**Data for this exercise**
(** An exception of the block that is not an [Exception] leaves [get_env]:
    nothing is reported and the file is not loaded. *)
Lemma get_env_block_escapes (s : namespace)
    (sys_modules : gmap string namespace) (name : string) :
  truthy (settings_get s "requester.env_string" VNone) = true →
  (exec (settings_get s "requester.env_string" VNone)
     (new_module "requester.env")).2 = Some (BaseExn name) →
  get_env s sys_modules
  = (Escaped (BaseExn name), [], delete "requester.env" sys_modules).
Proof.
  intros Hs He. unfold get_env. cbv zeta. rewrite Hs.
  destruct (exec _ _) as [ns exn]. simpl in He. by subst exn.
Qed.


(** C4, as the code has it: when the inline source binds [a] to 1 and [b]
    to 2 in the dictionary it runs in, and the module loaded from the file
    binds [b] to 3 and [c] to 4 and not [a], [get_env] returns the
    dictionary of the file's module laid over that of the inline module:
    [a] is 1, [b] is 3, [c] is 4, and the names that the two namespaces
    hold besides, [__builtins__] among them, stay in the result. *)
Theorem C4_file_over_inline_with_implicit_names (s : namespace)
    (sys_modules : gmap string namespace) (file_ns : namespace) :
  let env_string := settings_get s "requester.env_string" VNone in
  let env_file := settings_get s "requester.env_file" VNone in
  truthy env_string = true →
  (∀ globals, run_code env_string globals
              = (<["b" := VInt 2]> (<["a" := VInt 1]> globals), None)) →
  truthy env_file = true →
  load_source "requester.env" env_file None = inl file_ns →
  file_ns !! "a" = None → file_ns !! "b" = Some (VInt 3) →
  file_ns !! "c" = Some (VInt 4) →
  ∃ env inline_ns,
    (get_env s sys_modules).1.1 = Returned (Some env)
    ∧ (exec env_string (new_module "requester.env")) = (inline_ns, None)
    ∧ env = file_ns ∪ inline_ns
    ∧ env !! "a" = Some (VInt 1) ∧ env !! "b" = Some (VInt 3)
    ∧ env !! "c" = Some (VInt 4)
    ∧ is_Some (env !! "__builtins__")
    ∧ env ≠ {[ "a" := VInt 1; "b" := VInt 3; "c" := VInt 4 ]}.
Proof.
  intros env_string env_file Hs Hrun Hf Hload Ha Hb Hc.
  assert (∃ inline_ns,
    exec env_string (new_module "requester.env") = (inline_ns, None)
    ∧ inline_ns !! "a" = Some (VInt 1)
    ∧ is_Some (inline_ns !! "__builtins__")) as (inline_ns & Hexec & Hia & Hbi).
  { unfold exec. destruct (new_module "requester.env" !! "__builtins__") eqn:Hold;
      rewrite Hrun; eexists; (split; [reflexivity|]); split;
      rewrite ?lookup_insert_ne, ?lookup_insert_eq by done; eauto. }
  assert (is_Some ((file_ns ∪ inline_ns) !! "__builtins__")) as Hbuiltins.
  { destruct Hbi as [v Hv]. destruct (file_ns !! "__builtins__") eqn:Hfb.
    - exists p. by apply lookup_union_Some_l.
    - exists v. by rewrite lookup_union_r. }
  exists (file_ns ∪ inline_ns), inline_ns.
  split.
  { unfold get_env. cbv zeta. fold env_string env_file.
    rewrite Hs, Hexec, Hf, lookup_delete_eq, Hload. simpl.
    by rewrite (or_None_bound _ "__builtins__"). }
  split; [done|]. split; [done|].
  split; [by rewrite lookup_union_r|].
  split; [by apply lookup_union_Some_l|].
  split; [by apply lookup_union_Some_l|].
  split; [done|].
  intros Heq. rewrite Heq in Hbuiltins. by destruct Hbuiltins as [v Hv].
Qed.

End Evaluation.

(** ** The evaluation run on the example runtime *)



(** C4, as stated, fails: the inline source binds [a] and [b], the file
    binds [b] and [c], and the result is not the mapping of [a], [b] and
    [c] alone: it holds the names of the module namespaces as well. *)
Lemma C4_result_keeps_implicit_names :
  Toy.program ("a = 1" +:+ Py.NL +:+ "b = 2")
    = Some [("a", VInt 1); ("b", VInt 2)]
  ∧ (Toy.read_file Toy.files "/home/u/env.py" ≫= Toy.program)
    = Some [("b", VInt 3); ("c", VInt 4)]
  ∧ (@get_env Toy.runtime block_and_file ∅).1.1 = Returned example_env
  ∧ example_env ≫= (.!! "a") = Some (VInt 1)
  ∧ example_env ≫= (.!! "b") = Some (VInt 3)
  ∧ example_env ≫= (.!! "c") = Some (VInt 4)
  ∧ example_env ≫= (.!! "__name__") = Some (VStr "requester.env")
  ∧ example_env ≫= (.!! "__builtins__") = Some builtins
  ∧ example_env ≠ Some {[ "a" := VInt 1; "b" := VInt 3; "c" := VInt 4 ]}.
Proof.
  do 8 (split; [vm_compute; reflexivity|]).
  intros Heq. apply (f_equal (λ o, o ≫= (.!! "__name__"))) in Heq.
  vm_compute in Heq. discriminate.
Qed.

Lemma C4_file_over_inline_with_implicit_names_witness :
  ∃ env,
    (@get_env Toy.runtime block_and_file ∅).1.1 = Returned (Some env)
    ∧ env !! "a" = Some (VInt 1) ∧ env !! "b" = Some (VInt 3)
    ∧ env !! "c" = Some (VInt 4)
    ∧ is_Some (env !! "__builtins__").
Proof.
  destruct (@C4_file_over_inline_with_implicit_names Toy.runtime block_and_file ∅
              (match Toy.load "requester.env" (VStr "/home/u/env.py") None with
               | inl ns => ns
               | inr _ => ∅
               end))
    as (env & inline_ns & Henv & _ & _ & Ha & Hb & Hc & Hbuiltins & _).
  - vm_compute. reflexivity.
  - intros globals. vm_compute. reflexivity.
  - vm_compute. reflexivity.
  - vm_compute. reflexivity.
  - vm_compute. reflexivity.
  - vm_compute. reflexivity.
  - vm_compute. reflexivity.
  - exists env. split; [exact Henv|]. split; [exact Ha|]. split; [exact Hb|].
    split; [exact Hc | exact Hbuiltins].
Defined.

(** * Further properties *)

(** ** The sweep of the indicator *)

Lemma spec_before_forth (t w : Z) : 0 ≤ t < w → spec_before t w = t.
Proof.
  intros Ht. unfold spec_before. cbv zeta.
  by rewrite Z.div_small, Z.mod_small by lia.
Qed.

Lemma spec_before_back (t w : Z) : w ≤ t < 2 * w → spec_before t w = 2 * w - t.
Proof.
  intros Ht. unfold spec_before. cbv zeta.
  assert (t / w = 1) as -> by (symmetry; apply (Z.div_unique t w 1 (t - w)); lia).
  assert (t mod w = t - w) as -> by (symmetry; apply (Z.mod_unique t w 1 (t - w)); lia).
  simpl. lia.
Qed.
...
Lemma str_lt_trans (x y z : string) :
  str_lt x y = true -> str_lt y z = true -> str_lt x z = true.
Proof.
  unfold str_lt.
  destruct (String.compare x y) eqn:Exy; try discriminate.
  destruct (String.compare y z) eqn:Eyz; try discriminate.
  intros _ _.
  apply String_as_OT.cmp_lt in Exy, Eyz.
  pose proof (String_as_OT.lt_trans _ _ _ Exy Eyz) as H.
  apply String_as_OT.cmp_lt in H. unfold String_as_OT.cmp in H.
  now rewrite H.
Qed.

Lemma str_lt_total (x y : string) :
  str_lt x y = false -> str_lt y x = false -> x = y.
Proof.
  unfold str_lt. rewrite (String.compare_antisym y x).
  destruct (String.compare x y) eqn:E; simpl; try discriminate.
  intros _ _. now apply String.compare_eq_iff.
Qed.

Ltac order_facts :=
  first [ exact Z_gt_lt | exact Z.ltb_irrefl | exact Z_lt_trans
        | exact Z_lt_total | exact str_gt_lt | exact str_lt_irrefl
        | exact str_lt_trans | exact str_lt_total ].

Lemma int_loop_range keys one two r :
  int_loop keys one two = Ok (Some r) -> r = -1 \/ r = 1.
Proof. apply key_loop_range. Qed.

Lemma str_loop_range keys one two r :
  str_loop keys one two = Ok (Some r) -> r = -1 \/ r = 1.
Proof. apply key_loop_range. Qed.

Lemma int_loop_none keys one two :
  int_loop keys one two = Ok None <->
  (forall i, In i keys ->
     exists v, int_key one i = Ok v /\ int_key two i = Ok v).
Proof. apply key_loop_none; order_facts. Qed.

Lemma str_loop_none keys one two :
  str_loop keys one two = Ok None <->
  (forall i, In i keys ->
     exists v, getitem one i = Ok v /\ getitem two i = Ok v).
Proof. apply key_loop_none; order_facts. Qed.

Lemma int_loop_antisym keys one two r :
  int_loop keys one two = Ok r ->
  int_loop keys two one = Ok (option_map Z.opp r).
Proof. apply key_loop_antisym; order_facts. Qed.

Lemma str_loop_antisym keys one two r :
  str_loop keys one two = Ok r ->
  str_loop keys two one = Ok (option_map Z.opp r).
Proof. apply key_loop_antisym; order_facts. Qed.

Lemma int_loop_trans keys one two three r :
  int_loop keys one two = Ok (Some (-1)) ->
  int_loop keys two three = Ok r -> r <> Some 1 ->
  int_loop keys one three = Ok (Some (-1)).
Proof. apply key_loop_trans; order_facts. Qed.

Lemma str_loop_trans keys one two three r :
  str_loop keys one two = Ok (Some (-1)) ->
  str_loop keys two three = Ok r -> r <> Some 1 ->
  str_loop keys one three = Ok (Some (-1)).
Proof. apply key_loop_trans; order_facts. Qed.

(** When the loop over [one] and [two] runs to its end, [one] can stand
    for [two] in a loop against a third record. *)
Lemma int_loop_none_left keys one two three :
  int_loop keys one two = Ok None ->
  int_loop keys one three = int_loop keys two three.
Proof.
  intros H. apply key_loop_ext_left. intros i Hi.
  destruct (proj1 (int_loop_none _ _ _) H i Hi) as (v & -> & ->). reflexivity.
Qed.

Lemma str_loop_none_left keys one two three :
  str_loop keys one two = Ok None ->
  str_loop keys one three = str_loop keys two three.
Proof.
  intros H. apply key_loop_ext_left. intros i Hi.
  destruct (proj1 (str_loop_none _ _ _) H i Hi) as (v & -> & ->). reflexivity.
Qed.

**Problem details**
Take every line of the material that contains the word "discriminate", and copy it.

**Exercise output**
  vm_compute in Heq. discriminate.
  destruct (String.compare x y) eqn:Exy; try discriminate.
  destruct (String.compare y z) eqn:Eyz; try discriminate.
  destruct (String.compare x y) eqn:E; simpl; try discriminate.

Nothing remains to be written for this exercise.